Le preguntó al maestro italiano por aquella figura, y respondió cortante: “Se trata de san Juan”, aun así, Hernando siguió con lo que pensaba: “ante tu obra he visto en el Jesucristo que has pintado a un hombre normal, a un ser humano que abraza a una… que abraza a alguien con cariño, amable, sonriente incluso. No es el Jesucristo Hijo de Dios, omnímodo, todopoderoso, sufriente y herido, ensangrentado, que puede verse en todos y cada uno de los rincones de la catedral”.
Poco antes, “las palabras que aquella tarde había pronunciado Arbasia, citando a Leonardo da Vinci y hablando de buscar a Dios en las imágenes, le habían hecho pensar en otras que en su día le dirigiera don Julián en el silencio de aquella misma capilla:
- Lee, pues tu Señor es el más generoso. Él es el que ha enseñado al hombre a servirse del cálamo.
- ¿Qué significan estas aleyas? -le interrogó entonces Hernando.
- Establecen la relación divina entre los creyentes y Dios a través de la caligrafía. Debemos honrar a la palabra revelada. A través de la caligrafía permitimos la visualización de la Revelación, de la palabra divina. Todos los grandes calígrafos se han esforzado por embellecer la Palabra. Los fieles deben poder encontrar la Revelación escrita en sus lugares de oración para que siempre la recuerden y la tengan ante sus ojos, y cuanto más bella sea, mejor.

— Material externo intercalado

Lemma then_in_ext d a m k w q : (forall s p s', m s = Some ((true, p), s') -> p = q) ->
  appends_flushed d a (succeeded m) (Some w) -> forall o, conv d a (k q) o ->
  conv d a (then_in m k) ('(w2, rest) ← o; Some (w ++ w2, rest)).
Proof.
  intros Hq Hm o [Hk1 Hk2]. split.
  - intros s p s' w' q' H Ho. destruct o as [[w2 rest]|]; [|done]. cbn in Ho. injection Ho as <- <-.
    unfold then_in, mbind, M_bind in H. destruct (m s) as [[[[] p1] s1]|] eqn:E; [|done..].
    apply Hq in E as ->. by eapply Hk1.
  - destruct o as [[w2 rest]|]; cbn.
    + eapply appends_flushed_ext; [|apply (appends_flushed_seq d a _ _ (Some w) (Some w2) Hm Hk2)].
      intros s. unfold then_in, andthen, succeeded, mbind, M_bind, mret, M_ret.
      destruct (m s) as [[[[] p] s1]|] eqn:E; [|done..]. by apply Hq in E as ->.
    + intros s r pre b c Ho. destruct (Hm s r pre b c Ho) as (ok & s1 & E & Hap).
      unfold succeeded, mbind, M_bind, mret, M_ret in E. unfold then_in, mbind, M_bind.
      destruct (m s) as [[[ok' p] s1']|] eqn:Em; [|done]. cbn in E. injection E as -> ->. cbn. destruct ok; cbn.
      2:{ exists p, s1. split; [done | by eapply appended_alive]. }
      apply Hq in Em as ->. destruct (appended_opened _ _ _ _ _ _ _ _ _ _ _ Ho Hap) as (out & w' & b1 & _ & _ & _ & Ho1).
      destruct (Hk2 s1 r _ b1 _ Ho1) as (p' & s2 & E2 & Hal2). exists p', s2. split; [done|].
      eapply alive_trans; [by eapply appended_alive | done].
Qed.

Lemma fails_then d a m k : fails d a m -> fails d a (then_in m k).
Proof.
  intros H s r pre b c Ho. destruct (H s r pre b c Ho) as (p & s' & E & Ha). exists p, s'. split; [|done].
  unfold then_in. by run E.
Qed.
Lemma appends_none_fails d a m : appends_flushed d a (succeeded m) None -> fails d a m.
Proof.
  intros H s r pre b c Ho. destruct (H s r pre b c Ho) as (ok & s' & E & Hap).
  unfold succeeded, mbind, M_bind in E. destruct (m s) as [[[ok' p] s1]|]; [|done]. injection E as <- <-.
  destruct ok'; [|exists p, s1; split; [done | by eapply appended_alive]].
  destruct Hap as (_ & _ & _ & _ & _ & _ & _ & _ & _ & [=] & _).
Qed.
Lemma alive_end d s r a c s' : (r < d)%nat -> (a < d)%nat -> alive d s r a c s' ->
  alive d s r a c (mk_store (delete d (heads s')) (delete d (bases s')) (allocs s')).
Proof.
  intros Hr Ha (H1 & H2 & H3). unfold alive. cbn.
  rewrite !lookup_delete_ne by lia. split_and!; [done | | done]. intros. rewrite lookup_delete_ne by lia. by apply H2.
Qed.
(* ===== verification/Base64Stream.v ===== *)
(** The streaming encoder and decoder of base64.cc, over any division of their
    input into calls. *)
From S2P Require Import Prelude.
From S2P Require Import Internal.
From S2P Require Import Base64.

Open Scope Z_scope.

Lemma ztake_all_eq {A} n (l : list A) : n = len l -> ztake n l = l.
Proof. intros ->. apply ztake_all. Qed.

Section Stream.
Context `{P : Platform}.

(** A whole message: the text of all the calls. *)
Fixpoint encode_chunks (ctx : evp_encode_ctx_st) (chunks : list (list Z)) : list Z :=
  match chunks with
  | [] => let '(_, out, out_len) := EVP_EncodeFinal ctx in ztake out_len out
  | c :: chunks =>
    let '(ctx, out, out_len) := EVP_EncodeUpdate ctx c in ztake out_len out ++ encode_chunks ctx chunks
  end.
Definition encode_stream (chunks : list (list Z)) : list Z := encode_chunks EVP_EncodeInit chunks.

(** The data of all the calls, until one fails. *)
Fixpoint decode_chunks (ctx : evp_encode_ctx_st) (chunks : list (list Z)) : option (list Z) :=
  match chunks with
  | [] => if EVP_DecodeFinal ctx =? 1 then Some [] else None
  | c :: chunks =>
    let '(ctx, ret, out, out_len) := EVP_DecodeUpdate ctx c in
    if ret =? -1 then None else rest ← decode_chunks ctx chunks; Some (ztake out_len out ++ rest)
  end.
Definition decode_stream (chunks : list (list Z)) : option (list Z) := decode_chunks EVP_DecodeInit chunks.

(** * Encoding *)

(** [k] lines of 48 bytes each; the text of a message. *)
Definition line (l : list Z) : list Z := b64_encode l ++ [10].
Fixpoint full_lines (k : nat) (l : list Z) : list Z :=
  match k with O => [] | S k => line (ztake 48 l) ++ full_lines k (zdrop 48 l) end.
Definition lines (l : list Z) : list Z :=
  let k := Z.to_nat (len l / 48) in
  let rest := zdrop (48 * Z.of_nat k) l in
  full_lines k l ++ (if len rest =? 0 then [] else line rest).

Lemma len_line l : bytes l -> len (line l) = (len l + 2) / 3 * 4 + 1.
Proof. intros Hb. unfold line. destruct (b64_roundtrip l Hb) as (_ & _ & E). rewrite len_app, E. done. Qed.

Lemma full_lines_app k j l : full_lines (k + j) l = full_lines k l ++ full_lines j (zdrop (48 * Z.of_nat k) l).
Proof.
  revert l. induction k as [|k IH]; intros l; [by rewrite zdrop_0|]. cbn [full_lines Nat.add].
  rewrite IH, <- app_assoc. do 3 f_equal. unfold zdrop. rewrite drop_drop. f_equal. lia.
Qed.
Lemma full_lines_prefix k l r : 48 * Z.of_nat k <= len l -> full_lines k (l ++ r) = full_lines k l.
Proof.
  revert l. induction k as [|k IH]; intros l Hl; [done|]. cbn [full_lines].
  assert (E : ztake 48 (l ++ r) = ztake 48 l /\ zdrop 48 (l ++ r) = zdrop 48 l ++ r).
  { unfold ztake, zdrop, len in *. rewrite take_app_le, drop_app_le by lia. done. }
  destruct E as [-> ->]. rewrite IH; [done|]. rewrite len_zdrop; lia.
Qed.
Lemma len_full_lines k l : bytes l -> 48 * Z.of_nat k <= len l -> len (full_lines k l) = 65 * Z.of_nat k.
Proof.
  revert l. induction k as [|k IH]; intros l Hb Hl; [done|]. cbn [full_lines].
  rewrite len_app, len_line, len_ztake by (by apply bytes_ztake || lia).
  rewrite IH; [|by apply bytes_zdrop | rewrite len_zdrop by lia; lia]. change ((48 + 2) / 3 * 4 + 1) with 65. lia.
Qed.

Lemma encode_block_line l : bytes l -> len l <= 48 ->
  EVP_EncodeBlock l = (b64_encode l, len (b64_encode l)) /\ len (b64_encode l) <= 64.
Proof.
  intros Hb Hl. rewrite encode_block_spec by done. destruct (b64_roundtrip l Hb) as (_ & _ & E). rewrite E.
  assert (0 <= (len l + 2) / 3 * 4 <= 64) by (zlen_facts; Z.div_mod_to_equations; lia).
  split; [|lia]. f_equal. apply wrap_small. platform; lia.
Qed.
Lemma finish_store_spec k a b c d e : bytes k -> length k = 16%nat ->
  0 <= a < 2 ^ 26 + 5 -> 0 <= b < 2 ^ 26 -> 0 <= c < 2 ^ 26 -> 0 <= d < 2 ^ 26 -> 0 <= e < 2 ^ 26 ->
  finish_store k a b c d e = le_bytes 16 ((limbs a b c d e - carry_lost a b + le_val k) mod 2 ^ 128).
Proof.
  intros Hk Hl Ha Hb Hc Hd He. destruct (load_words k Hk Hl) as (W0 & W1 & W2 & W3).
  pose proof (le_val_range k Hk) as Hn. unfold len in Hn. rewrite Hl in Hn. change (256 ^ Z.of_nat 16) with (2 ^ 128) in Hn.
  unfold finish_store. cbv zeta. rewrite W0, W1, W2, W3. set (n := le_val k) in *. clearbody n.
  destruct (first_words a b Ha Hb) as (a' & b' & -> & -> & Ha' & Hb' & E).
  assert (D : forall x s t, 0 <= s -> 0 <= t -> s + t = 26 -> 0 <= x < 2 ^ 26 -> 0 <= x / 2 ^ s < 2 ^ t).
  { intros x s t Hs Ht Hst Hx. split; [apply Z.div_pos; lia|]. apply Z.div_lt_upper_bound; [lia|]. rewrite <- Z.pow_add_r, Hst by lia. lia. }
  pose proof (D b' 6 20 ltac:(lia) ltac:(lia) ltac:(lia) Hb'). pose proof (D c 12 14 ltac:(lia) ltac:(lia) ltac:(lia) Hc).
  pose proof (D d 18 8 ltac:(lia) ltac:(lia) ltac:(lia) Hd). clear D. rewrite !(Z.shiftr_div_pow2 _ 12), !(Z.shiftr_div_pow2 _ 18) by lia.
  rewrite (lor_word (b' / 2 ^ 6) c 20 12), (lor_word (c / 2 ^ 12) d 14 18), (lor_word (d / 2 ^ 18) e 8 24) by lia.
  pose proof (limb_words a' b' c d e Ha' Hb' Hc Hd He) as L. pose proof (word_range n 0). pose proof (word_range n 1).
  pose proof (word_range n 2). pose proof (word_range n 3). pose proof (words_val n Hn) as Hw.
  pose proof (Z.mod_pos_bound b' (2 ^ 6) ltac:(lia)). pose proof (Z.mod_pos_bound c (2 ^ 12) ltac:(lia)).
  pose proof (Z.mod_pos_bound d (2 ^ 18) ltac:(lia)). pose proof (Z.mod_pos_bound e (2 ^ 24) ltac:(lia)).
  set (w0 := a' + 2 ^ 26 * (b' mod 2 ^ 6)) in *. set (w1 := b' / 2 ^ 6 + 2 ^ 20 * (c mod 2 ^ 12)) in *.
  set (w2 := c / 2 ^ 12 + 2 ^ 14 * (d mod 2 ^ 18)) in *. set (w3 := d / 2 ^ 18 + 2 ^ 8 * (e mod 2 ^ 24)) in *.
  assert (R : 0 <= w0 < 2 ^ 32 /\ 0 <= w1 < 2 ^ 34 /\ 0 <= w2 < 2 ^ 32 /\ 0 <= w3 < 2 ^ 32) by (subst w0 w1 w2 w3; lia).
  clearbody w0 w1 w2 w3. destruct R as (? & ? & ? & ?). rewrite !(Z.shiftr_div_pow2 _ 32) by lia.
  assert (Q : forall x, 0 <= x < 2 ^ 36 -> 0 <= x / 2 ^ 32 < 16) by (intros x Hx; split; [apply Z.div_pos; lia | apply Z.div_lt_upper_bound; lia]).
  rewrite !(wrap_small 64 (_ + word _ _)) by lia. pose proof (Q (w0 + word n 0) ltac:(lia)).
  rewrite !(wrap_small 64 (w1 + _ + _)) by lia. pose proof (Q (w1 + word n 1 + (w0 + word n 0) / 2 ^ 32) ltac:(lia)).
  rewrite !(wrap_small 64 (w2 + _ + _)) by lia. pose proof (Q (w2 + word n 2 + (w1 + word n 1 + (w0 + word n 0) / 2 ^ 32) / 2 ^ 32) ltac:(lia)).
  rewrite !(wrap_small 64 (w3 + _ + _)) by lia. unfold CRYPTO_store_u32_le.
  rewrite (store_words (w0 + word n 0) (w1 + word n 1) (w2 + word n 2) (w3 + word n 3)) by lia. f_equal.
  assert (Es : words (w0 + word n 0) (w1 + word n 1) (w2 + word n 2) (w3 + word n 3) =
    limbs a b c d e - carry_lost a b + n + - (e / 2 ^ 24) * 2 ^ 128).
  { unfold words, limbs in *. lia. }
  rewrite Es. by rewrite Z.mod_add by lia.
Qed.
(* ===== verification/Arrays.v ===== *)
(** Arrays of words or pointers updated in place by index: reading, writing and
    swapping entries of a list at machine indices, shared by RC4, stacks and the
    in-place transforms. *)
From S2P Require Import Prelude.

Open Scope Z_scope.

(** Every index the code uses is within the array; a read outside it is given the value 0. *)
Definition at_ (d : list Z) (i : Z) : Z := default 0 (d !! Z.to_nat i).
Definition set_ (i v : Z) (d : list Z) : list Z := <[Z.to_nat i := v]> d.
Definition swap (i j : Z) (s : list Z) : list Z := set_ j (at_ s i) (set_ i (at_ s j) s).


Lemma swap_perm i j s : 0 <= i < len s -> 0 <= j < len s -> swap i j s ≡ₚ s.
Proof.
  intros Hi Hj. unfold swap, set_, at_, len in *.
  destruct (lookup_lt_is_Some_2 s (Z.to_nat i) ltac:(lia)) as [a Ha]. destruct (lookup_lt_is_Some_2 s (Z.to_nat j) ltac:(lia)) as [b Hb].
  rewrite Ha, Hb. cbn [default id]. revert Ha Hb. generalize (Z.to_nat i) as p, (Z.to_nat j) as q. clear. intros p q Ha Hb.
  apply Permutation_inj. split; [by rewrite !length_insert|].
  exists (fun n => if decide (n = p) then q else if decide (n = q) then p else n). split.
  - intros m n. repeat case_decide; congruence.
  - intros n. pose proof (lookup_lt_Some _ _ _ Ha). pose proof (lookup_lt_Some _ _ _ Hb).
    destruct (decide (n = q)) as [->|Hq]; [rewrite list_lookup_insert_eq by (rewrite length_insert; lia); repeat case_decide; congruence|].
    rewrite list_lookup_insert_ne by congruence.
    destruct (decide (n = p)) as [->|Hp]; [by rewrite list_lookup_insert_eq by lia | by rewrite list_lookup_insert_ne by congruence].
Qed.

Lemma at_set i j v d : 0 <= i < len d -> 0 <= j -> at_ (set_ i v d) j = if i =? j then v else at_ d j.
Proof.
  intros Hi Hj. unfold at_, set_, len in *. destruct (Z.eqb_spec i j) as [->|].
  - by rewrite list_lookup_insert_eq by lia.
  - by rewrite list_lookup_insert_ne by lia.
Qed.
Lemma len_set i v d : len (set_ i v d) = len d.
Proof. unfold len, set_. by rewrite length_insert. Qed.

(** After a swap the two entries have changed places. *)
Lemma at_swap i j s : 0 <= i < len s -> 0 <= j < len s -> at_ (swap i j s) i = at_ s j /\ at_ (swap i j s) j = at_ s i.
Proof.
  intros Hi Hj. unfold swap. rewrite !at_set, !Z.eqb_refl by (rewrite ?len_set; lia). destruct (Z.eqb_spec j i) as [->|]; done.
Qed.

(** Reads and writes that are undefined out of bounds. *)
Lemma znth_at d i : 0 <= i < len d -> znth d i = Some (at_ d i).
Proof.
  intros Hi. unfold znth, at_. destruct (Z.ltb_spec i 0); [lia|]. unfold len in Hi.
  by destruct (lookup_lt_is_Some_2 d (Z.to_nat i) ltac:(lia)) as [b ->].
Qed.
Lemma zupd_set d i v : 0 <= i -> zupd d i v = set_ i v d.
Proof. intros Hi. unfold zupd, set_. destruct (Z.ltb_spec i 0); [lia | done]. Qed.

Lemma at_cons x d i : 0 < i -> at_ (x :: d) i = at_ d (i - 1).
Proof. intros Hi. unfold at_. replace (Z.to_nat i) with (S (Z.to_nat (i - 1))) by lia. done. Qed.
Lemma at_ztake n d i : 0 <= i < n -> at_ (ztake n d) i = at_ d i.
Proof. intros Hi. unfold at_, ztake. by rewrite lookup_take_lt by lia. Qed.
Lemma at_zdrop n d i : 0 <= n -> 0 <= i -> at_ (zdrop n d) i = at_ d (n + i).
Proof. intros Hn Hi. unfold at_, zdrop. rewrite lookup_drop. do 2 f_equal. lia. Qed.
Lemma at_app_l d k i : 0 <= i < len d -> at_ (d ++ k) i = at_ d i.
Proof. intros Hi. unfold at_, len in *. by rewrite lookup_app_l by lia. Qed.
Lemma at_app_r d k i : len d <= i -> at_ (d ++ k) i = at_ k (i - len d).
Proof. intros Hi. unfold at_, len in *. rewrite lookup_app_r by lia. do 2 f_equal. lia. Qed.

Lemma list_eq_at d e : len d = len e -> (forall i, 0 <= i < len d -> at_ d i = at_ e i) -> d = e.
Proof.
  revert e. induction d as [|x d IH]; intros [|y e] Hl H; rewrite ?len_cons in Hl; try (done || zlia).
  pose proof (len_nonneg d). f_equal; [by apply (H 0); rewrite len_cons; lia|].
  apply IH; [lia|]. intros i Hi. specialize (H (i + 1)). rewrite !at_cons, Z.add_simpl_r in H by lia. apply H. rewrite len_cons. lia.
Qed.

Lemma Forall_at (Q : Z -> Prop) d : Forall Q d <-> forall i, 0 <= i < len d -> Q (at_ d i).
Proof.
  induction d as [|x d IH]; [split; [intros _ i Hi; change (len (@nil Z)) with 0 in Hi; lia | constructor]|].
  rewrite Forall_cons_iff, IH, len_cons. pose proof (len_nonneg d) as Hnn. split.
  - intros [Hx Hd] i Hi. destruct (Z.eq_dec i 0) as [->|]; [done|]. rewrite at_cons by lia. apply Hd. lia.
  - intros H. split; [apply (H 0); lia|]. intros i Hi. specialize (H (i + 1)). rewrite at_cons, Z.add_simpl_r in H by lia. apply H. lia.
Qed.

(** An array whose end is unchanged permutes its beginning. *)
Lemma perm_prefix n d d' : 0 <= n <= len d -> d' ≡ₚ d -> (forall k, n <= k -> at_ d' k = at_ d k) -> ztake n d' ≡ₚ ztake n d.
Proof.
  intros Hn Hp Ho. assert (Hl : len d' = len d) by (unfold len; by rewrite Hp).
  apply (Permutation_app_inv_r (zdrop n d)). rewrite ztake_zdrop.
  assert (E : zdrop n d' = zdrop n d).
  { apply list_eq_at; rewrite !len_zdrop by lia; [lia|]. intros i Hi. rewrite !at_zdrop by lia. apply Ho. lia. }
  rewrite <- E, ztake_zdrop. done.
Qed.
Lemma prefix_at (Q : Z -> Prop) n d d' : 0 <= n <= len d -> d' ≡ₚ d -> (forall k, n <= k -> at_ d' k = at_ d k) ->
  (forall i, 0 <= i < n -> Q (at_ d i)) -> forall i, 0 <= i < n -> Q (at_ d' i).
Proof.
  intros Hn Hp Ho HQ i Hi. assert (Hl : len d' = len d) by (unfold len; by rewrite Hp).
  assert (Hf : Forall Q (ztake n d')).
  { rewrite (perm_prefix n d d') by done. rewrite Forall_at, len_ztake by lia. intros k Hk. rewrite at_ztake by lia. auto. }
  rewrite Forall_at, len_ztake in Hf by lia. specialize (Hf i Hi). by rewrite at_ztake in Hf by lia.
Qed.

(** ** Loops over indices *)

(** Case split on the comparisons of the goal, dropping the cases that contradict one another. *)
Ltac zcut :=
  repeat match goal with
  | |- context [?a <? ?b] => destruct (Z.ltb_spec a b); try lia
  | |- context [?a <=? ?b] => destruct (Z.leb_spec a b); try lia
  | |- context [?a =? ?b] => destruct (Z.eqb_spec a b); try lia
  end.

Definition indices (n : nat) : list Z := Z.of_nat <$> seq 0 n.

Lemma indices_range n : Forall (fun i => 0 <= i < Z.of_nat n) (indices n).
Proof.
  apply List.Forall_forall. intros i Hi. apply list_elem_of_In, list_elem_of_fmap in Hi as (k & -> & Hk).
  apply elem_of_seq in Hk. lia.
Qed.

Lemma indices_S n : indices (S n) = indices n ++ [Z.of_nat n].
Proof. unfold indices. rewrite seq_S, fmap_app. done. Qed.

Lemma at_indices (f : Z -> Z) n j : 0 <= j < Z.of_nat n -> at_ (f <$> indices n) j = f j.
Proof.
  intros Hj. unfold at_, indices. rewrite <- list_fmap_compose, list_lookup_fmap, lookup_seq_lt by lia.
  simpl. f_equal. lia.
Qed.

Lemma len_indices {A} (f : Z -> A) n : len (f <$> indices n) = Z.of_nat n.
Proof. unfold len, indices. by rewrite !length_fmap, length_seq. Qed.

Lemma length_set i v (A : list Z) : length (set_ i v A) = length A.
Proof. apply length_insert. Qed.

Lemma at_beyond l i : len l <= i -> at_ l i = 0.
Proof. intros H. unfold at_. rewrite lookup_ge_None_2; [done|]. unfold len in H. lia. Qed.

Lemma at_zip_with f A B j : len A = len B -> 0 <= j < len A -> at_ (zip_with f A B) j = f (at_ A j) (at_ B j).
Proof.
  intros Hl Hj. unfold len in *. unfold at_. rewrite lookup_zip_with.
  destruct (lookup_lt_is_Some_2 A (Z.to_nat j)) as [a ->]; [lia|].
  destruct (lookup_lt_is_Some_2 B (Z.to_nat j)) as [b ->]; [lia|]. done.
Qed.

(** A loop that updates every element once. *)
Lemma update_loop (f : Z -> Z -> Z) n A j : Z.of_nat n <= len A -> 0 <= j ->
  at_ (fold_left (fun A i => set_ i (f i (at_ A i)) A) (indices n) A) j
    = (if j <? Z.of_nat n then f j (at_ A j) else at_ A j)
  /\ len (fold_left (fun A i => set_ i (f i (at_ A i)) A) (indices n) A) = len A.
Proof.
  intros Hn Hj. induction n as [|n IH].
  - split; [|done]. change (Z.of_nat 0) with 0. destruct (Z.ltb_spec j 0); [lia|done].
  - rewrite indices_S, fold_left_app. cbn [fold_left]. set (B := fold_left _ (indices n) A) in *.
    destruct IH as [IH Hl]; [lia|]. rewrite len_set. split; [|done].
    rewrite at_set by lia. destruct (Z.eqb_spec (Z.of_nat n) j) as [<-|].
    + rewrite IH. destruct (Z.ltb_spec (Z.of_nat n) (Z.of_nat n)); [lia|].
      by destruct (Z.ltb_spec (Z.of_nat n) (Z.of_nat (S n))); [|lia].
    + rewrite IH. by destruct (Z.ltb_spec j (Z.of_nat n)), (Z.ltb_spec j (Z.of_nat (S n))); try lia.
Qed.

Lemma at_byte l i : bytes l -> is_byte (at_ l i).
Proof.
  intros H. unfold at_. destruct (l !! Z.to_nat i) eqn:E; simpl; [|done]. exact (Forall_lookup_1 _ _ _ _ H E).
Qed.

A lo largo de aquellas jornadas en las que ambos copiaron ejemplares del Corán, don Julián le habló de los diferentes tipos de caligrafía, principalmente la cúfica, la elegida por los Omeyas en Córdoba para sacralizar la mezquita, o la cursiva nazarí utilizada en la Alhambra de Granada …
Esa noche, tras acceder a la biblioteca y despabilar las lámparas, Hernando sólo tenía en mente un propósito: coger una pluma y un papel, y entregarse a Dios, igual que hacía Arbasia mediante sus pinturas”.